**Problem details:** In the material below, find every line containing the string "venv" and return it.

>>>>

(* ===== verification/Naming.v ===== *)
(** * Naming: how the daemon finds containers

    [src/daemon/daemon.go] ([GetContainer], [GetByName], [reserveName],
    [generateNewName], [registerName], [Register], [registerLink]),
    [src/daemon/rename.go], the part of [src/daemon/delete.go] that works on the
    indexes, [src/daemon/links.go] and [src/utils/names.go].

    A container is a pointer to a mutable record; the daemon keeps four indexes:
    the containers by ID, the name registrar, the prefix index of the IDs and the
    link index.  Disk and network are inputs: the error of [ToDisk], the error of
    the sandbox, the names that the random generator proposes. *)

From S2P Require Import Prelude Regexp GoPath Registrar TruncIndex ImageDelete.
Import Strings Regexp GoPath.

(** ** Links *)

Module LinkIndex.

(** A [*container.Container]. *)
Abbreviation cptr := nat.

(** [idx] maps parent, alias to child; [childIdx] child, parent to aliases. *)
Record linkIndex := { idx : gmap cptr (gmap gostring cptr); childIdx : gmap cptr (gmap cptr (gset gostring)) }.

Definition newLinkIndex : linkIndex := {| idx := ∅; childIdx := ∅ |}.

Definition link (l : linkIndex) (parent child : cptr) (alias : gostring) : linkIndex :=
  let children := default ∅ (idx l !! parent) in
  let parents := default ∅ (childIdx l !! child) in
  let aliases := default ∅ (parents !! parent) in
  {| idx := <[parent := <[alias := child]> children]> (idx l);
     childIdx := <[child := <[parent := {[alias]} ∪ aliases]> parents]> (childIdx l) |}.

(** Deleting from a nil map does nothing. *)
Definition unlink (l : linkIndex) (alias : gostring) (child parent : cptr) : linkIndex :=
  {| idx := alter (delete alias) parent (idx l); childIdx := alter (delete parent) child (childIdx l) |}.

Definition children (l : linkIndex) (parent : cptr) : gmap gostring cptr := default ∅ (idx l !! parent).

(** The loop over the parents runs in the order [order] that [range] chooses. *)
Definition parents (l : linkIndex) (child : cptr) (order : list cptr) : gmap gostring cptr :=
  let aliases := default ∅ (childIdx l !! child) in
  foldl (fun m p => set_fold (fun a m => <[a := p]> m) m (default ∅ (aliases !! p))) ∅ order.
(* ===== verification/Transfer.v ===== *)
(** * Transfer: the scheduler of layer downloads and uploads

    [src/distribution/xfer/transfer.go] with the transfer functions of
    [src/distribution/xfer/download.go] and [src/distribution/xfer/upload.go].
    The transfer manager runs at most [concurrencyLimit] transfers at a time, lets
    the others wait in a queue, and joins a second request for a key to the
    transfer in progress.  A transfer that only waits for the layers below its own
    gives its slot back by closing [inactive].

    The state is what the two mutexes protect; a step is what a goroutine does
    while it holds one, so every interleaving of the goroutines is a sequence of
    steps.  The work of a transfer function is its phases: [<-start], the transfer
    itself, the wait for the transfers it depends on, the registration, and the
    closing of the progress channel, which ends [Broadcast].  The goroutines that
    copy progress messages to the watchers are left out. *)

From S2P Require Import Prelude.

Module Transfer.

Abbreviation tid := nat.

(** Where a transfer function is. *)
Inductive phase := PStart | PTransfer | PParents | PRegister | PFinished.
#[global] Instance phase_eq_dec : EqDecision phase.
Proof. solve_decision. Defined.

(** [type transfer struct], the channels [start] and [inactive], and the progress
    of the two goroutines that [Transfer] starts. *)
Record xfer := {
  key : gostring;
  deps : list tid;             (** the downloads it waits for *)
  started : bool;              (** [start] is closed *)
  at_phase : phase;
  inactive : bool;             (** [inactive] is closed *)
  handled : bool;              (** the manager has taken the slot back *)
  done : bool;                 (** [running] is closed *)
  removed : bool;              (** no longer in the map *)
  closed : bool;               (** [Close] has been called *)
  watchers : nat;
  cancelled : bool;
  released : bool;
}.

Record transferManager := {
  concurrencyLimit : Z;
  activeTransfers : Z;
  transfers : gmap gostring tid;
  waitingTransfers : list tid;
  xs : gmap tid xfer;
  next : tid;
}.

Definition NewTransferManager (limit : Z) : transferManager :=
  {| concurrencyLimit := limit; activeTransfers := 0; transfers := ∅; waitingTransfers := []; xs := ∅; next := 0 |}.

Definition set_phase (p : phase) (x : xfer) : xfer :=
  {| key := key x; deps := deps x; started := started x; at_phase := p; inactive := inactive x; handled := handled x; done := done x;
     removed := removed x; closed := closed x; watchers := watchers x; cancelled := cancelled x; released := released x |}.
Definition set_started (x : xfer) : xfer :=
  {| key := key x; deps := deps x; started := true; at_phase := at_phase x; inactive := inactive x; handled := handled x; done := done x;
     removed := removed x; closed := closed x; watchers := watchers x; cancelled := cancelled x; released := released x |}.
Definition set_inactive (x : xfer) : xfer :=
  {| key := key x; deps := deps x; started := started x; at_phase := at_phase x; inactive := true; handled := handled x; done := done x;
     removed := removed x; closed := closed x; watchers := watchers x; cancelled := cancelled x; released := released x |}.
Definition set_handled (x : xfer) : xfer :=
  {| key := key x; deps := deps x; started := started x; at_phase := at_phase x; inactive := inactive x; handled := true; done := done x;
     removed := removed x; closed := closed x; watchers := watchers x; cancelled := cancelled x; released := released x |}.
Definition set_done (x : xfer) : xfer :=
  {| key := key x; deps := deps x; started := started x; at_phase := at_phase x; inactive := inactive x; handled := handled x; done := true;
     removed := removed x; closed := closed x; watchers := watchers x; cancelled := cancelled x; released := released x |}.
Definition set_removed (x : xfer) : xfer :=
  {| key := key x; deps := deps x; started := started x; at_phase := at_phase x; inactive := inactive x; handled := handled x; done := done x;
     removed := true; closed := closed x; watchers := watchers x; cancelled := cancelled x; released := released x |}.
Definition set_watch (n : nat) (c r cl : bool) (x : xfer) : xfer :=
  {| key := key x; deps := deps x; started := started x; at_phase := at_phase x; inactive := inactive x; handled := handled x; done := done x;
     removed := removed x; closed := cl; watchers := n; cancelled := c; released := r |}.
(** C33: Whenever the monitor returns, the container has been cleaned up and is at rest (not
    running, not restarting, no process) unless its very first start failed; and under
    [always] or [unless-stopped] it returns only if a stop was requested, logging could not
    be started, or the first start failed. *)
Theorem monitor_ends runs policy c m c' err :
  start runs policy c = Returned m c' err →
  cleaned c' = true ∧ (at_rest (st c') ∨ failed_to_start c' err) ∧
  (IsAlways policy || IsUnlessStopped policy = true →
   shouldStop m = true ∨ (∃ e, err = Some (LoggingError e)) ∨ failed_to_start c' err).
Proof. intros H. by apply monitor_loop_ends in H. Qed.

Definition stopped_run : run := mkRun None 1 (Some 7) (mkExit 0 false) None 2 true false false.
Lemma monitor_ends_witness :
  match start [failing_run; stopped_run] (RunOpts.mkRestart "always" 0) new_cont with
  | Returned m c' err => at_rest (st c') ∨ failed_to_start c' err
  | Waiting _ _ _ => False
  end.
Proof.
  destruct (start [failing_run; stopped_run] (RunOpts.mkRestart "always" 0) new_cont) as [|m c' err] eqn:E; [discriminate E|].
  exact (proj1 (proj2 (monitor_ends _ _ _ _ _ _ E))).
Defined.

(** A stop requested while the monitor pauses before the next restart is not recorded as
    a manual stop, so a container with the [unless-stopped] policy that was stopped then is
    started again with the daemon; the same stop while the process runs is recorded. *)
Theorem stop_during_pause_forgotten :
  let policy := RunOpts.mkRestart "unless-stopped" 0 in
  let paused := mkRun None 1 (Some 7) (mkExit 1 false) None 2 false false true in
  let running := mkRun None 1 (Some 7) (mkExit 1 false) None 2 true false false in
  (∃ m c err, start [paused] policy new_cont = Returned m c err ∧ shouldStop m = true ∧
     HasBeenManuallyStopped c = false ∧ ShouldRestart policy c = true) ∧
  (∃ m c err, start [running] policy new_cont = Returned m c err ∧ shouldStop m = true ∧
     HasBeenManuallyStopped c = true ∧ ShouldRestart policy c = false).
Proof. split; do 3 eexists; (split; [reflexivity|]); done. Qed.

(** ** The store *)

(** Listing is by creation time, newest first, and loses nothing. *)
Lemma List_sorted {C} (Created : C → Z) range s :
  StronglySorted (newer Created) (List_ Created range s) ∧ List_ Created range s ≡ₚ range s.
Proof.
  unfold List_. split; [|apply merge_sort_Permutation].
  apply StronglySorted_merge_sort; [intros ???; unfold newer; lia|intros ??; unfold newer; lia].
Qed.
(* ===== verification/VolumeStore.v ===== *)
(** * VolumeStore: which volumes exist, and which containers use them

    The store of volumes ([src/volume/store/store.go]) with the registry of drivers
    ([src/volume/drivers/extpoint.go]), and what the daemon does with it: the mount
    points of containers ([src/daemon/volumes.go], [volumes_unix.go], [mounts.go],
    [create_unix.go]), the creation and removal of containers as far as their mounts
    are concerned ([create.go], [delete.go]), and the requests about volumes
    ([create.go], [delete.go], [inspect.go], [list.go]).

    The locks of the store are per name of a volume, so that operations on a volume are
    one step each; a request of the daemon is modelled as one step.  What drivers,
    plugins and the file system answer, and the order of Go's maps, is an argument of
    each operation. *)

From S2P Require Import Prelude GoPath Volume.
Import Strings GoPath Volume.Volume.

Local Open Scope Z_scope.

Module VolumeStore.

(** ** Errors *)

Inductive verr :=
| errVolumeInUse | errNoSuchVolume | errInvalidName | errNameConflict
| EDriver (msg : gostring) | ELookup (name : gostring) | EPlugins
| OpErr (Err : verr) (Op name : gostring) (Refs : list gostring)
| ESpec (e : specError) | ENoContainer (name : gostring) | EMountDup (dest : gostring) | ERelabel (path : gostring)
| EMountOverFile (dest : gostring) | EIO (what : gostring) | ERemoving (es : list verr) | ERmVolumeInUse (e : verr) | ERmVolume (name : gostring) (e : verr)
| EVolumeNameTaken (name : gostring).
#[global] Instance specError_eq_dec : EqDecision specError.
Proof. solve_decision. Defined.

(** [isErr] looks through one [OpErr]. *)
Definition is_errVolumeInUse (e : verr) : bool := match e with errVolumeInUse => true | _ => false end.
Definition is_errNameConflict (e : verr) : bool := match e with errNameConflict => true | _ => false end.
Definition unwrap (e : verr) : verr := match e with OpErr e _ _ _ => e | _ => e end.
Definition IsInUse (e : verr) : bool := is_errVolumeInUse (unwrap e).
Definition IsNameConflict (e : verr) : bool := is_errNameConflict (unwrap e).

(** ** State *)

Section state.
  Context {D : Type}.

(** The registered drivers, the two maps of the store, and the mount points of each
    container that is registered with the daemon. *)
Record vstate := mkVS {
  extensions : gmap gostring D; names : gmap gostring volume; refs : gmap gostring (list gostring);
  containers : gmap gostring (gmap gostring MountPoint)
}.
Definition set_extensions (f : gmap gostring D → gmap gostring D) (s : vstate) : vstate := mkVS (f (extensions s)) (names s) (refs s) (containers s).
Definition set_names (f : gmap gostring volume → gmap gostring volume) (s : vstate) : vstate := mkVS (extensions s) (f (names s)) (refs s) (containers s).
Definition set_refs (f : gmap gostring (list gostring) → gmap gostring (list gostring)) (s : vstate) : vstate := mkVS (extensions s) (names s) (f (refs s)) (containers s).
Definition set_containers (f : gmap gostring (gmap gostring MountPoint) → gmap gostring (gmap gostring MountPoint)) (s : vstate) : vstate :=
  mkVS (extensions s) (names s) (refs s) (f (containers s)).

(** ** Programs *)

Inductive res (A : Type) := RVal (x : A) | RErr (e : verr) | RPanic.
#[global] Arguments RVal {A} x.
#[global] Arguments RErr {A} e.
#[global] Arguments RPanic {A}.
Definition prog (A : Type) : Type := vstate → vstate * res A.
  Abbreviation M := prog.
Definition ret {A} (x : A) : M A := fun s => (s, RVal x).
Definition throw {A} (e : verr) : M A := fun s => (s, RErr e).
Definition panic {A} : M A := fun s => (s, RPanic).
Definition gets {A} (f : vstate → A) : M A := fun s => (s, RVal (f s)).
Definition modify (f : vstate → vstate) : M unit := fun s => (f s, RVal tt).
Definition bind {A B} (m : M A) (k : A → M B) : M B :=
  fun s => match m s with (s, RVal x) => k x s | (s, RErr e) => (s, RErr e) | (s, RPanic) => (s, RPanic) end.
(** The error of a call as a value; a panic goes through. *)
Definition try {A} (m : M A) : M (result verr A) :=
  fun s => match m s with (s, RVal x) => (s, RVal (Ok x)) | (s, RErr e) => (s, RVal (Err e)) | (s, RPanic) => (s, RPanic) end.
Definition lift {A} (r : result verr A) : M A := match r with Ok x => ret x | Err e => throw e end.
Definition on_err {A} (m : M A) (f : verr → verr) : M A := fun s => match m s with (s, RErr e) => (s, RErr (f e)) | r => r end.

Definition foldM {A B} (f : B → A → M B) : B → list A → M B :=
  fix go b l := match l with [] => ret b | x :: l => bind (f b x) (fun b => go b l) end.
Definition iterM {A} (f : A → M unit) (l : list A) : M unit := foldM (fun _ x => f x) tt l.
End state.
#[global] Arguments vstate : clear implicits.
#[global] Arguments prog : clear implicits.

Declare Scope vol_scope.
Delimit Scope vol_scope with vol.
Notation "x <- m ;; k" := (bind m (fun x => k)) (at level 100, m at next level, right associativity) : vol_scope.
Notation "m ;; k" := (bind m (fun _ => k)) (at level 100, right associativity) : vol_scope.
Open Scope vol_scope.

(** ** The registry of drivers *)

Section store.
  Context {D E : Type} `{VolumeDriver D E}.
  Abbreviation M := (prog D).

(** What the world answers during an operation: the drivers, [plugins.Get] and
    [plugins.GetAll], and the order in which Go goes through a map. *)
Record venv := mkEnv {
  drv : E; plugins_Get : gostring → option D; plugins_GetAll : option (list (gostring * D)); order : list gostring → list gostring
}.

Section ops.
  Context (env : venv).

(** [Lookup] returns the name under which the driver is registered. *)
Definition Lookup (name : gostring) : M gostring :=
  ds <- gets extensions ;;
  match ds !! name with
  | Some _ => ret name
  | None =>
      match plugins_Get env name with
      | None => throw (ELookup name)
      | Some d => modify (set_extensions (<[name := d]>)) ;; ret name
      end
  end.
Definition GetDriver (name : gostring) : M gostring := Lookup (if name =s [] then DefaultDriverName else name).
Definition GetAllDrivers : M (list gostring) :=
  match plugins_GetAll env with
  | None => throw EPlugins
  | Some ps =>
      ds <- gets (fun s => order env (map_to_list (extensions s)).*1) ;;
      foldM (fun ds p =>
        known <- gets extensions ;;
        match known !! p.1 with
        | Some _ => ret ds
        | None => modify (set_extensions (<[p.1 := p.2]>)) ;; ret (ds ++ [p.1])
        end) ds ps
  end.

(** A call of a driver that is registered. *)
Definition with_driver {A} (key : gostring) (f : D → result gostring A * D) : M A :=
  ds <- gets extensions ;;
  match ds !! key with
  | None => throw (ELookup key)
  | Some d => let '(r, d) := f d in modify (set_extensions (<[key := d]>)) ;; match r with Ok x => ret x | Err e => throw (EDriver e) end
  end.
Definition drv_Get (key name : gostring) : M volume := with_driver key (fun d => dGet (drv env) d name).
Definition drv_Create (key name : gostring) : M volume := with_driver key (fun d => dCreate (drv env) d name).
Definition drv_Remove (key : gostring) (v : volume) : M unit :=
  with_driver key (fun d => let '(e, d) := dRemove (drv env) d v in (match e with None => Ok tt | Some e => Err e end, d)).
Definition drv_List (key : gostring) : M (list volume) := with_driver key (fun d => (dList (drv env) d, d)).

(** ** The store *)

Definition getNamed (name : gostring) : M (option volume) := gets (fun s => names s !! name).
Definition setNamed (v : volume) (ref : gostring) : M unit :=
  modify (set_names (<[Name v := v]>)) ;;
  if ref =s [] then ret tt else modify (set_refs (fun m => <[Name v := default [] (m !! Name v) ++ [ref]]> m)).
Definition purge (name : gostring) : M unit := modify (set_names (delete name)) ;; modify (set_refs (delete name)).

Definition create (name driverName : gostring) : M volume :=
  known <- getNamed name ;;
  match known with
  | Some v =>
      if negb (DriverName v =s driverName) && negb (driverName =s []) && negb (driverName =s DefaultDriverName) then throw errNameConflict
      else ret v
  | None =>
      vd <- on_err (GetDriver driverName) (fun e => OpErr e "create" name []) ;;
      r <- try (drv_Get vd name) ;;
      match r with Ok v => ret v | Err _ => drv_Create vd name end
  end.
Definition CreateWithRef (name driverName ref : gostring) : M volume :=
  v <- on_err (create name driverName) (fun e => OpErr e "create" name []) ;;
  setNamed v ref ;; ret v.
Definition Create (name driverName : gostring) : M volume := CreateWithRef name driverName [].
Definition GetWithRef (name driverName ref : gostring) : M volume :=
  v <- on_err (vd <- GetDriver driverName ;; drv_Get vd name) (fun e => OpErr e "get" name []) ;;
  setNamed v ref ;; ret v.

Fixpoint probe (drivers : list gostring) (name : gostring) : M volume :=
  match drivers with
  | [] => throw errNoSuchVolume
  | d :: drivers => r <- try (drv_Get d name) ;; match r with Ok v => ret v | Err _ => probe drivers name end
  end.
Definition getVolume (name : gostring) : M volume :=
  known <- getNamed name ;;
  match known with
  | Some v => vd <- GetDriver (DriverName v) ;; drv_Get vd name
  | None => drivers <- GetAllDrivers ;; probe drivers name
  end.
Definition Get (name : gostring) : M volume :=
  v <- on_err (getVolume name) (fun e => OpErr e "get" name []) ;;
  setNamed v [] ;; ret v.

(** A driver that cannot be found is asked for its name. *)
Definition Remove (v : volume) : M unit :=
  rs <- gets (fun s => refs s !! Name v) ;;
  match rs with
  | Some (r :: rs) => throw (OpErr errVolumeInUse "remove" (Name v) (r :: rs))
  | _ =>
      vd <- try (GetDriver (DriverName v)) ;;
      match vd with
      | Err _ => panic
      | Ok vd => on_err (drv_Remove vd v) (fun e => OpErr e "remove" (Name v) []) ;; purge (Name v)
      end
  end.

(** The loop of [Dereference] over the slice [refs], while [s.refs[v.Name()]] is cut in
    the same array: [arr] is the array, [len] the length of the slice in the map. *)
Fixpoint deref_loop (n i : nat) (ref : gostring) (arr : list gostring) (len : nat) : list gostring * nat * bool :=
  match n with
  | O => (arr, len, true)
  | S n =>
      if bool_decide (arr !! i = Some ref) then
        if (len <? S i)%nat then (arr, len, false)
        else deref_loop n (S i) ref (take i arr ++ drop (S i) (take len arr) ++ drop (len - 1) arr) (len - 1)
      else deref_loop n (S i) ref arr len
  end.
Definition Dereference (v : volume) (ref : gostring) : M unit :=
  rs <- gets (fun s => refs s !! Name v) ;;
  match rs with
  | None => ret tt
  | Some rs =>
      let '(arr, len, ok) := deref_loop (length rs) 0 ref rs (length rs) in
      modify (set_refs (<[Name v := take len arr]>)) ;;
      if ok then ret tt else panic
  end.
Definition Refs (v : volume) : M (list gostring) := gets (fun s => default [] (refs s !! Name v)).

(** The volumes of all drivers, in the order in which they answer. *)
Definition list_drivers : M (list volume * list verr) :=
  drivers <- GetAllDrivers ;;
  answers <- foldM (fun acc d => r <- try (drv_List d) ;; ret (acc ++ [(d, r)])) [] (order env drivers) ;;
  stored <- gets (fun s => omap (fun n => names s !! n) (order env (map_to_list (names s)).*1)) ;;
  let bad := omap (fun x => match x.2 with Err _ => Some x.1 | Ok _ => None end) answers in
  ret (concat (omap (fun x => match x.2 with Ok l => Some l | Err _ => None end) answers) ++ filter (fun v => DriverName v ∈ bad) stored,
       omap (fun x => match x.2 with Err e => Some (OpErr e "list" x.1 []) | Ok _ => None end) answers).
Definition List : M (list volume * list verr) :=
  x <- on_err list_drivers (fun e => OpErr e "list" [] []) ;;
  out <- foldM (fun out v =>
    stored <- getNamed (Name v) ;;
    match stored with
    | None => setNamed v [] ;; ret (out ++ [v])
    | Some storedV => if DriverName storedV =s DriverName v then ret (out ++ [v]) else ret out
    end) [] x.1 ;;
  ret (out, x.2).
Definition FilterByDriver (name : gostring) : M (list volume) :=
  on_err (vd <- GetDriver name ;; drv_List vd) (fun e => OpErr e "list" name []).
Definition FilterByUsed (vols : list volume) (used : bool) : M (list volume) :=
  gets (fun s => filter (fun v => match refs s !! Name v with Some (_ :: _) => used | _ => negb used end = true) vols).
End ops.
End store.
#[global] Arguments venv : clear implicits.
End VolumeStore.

<<<<

**Exercise output:**
Record venv := mkEnv {
  Context (env : venv).
#[global] Arguments venv : clear implicits.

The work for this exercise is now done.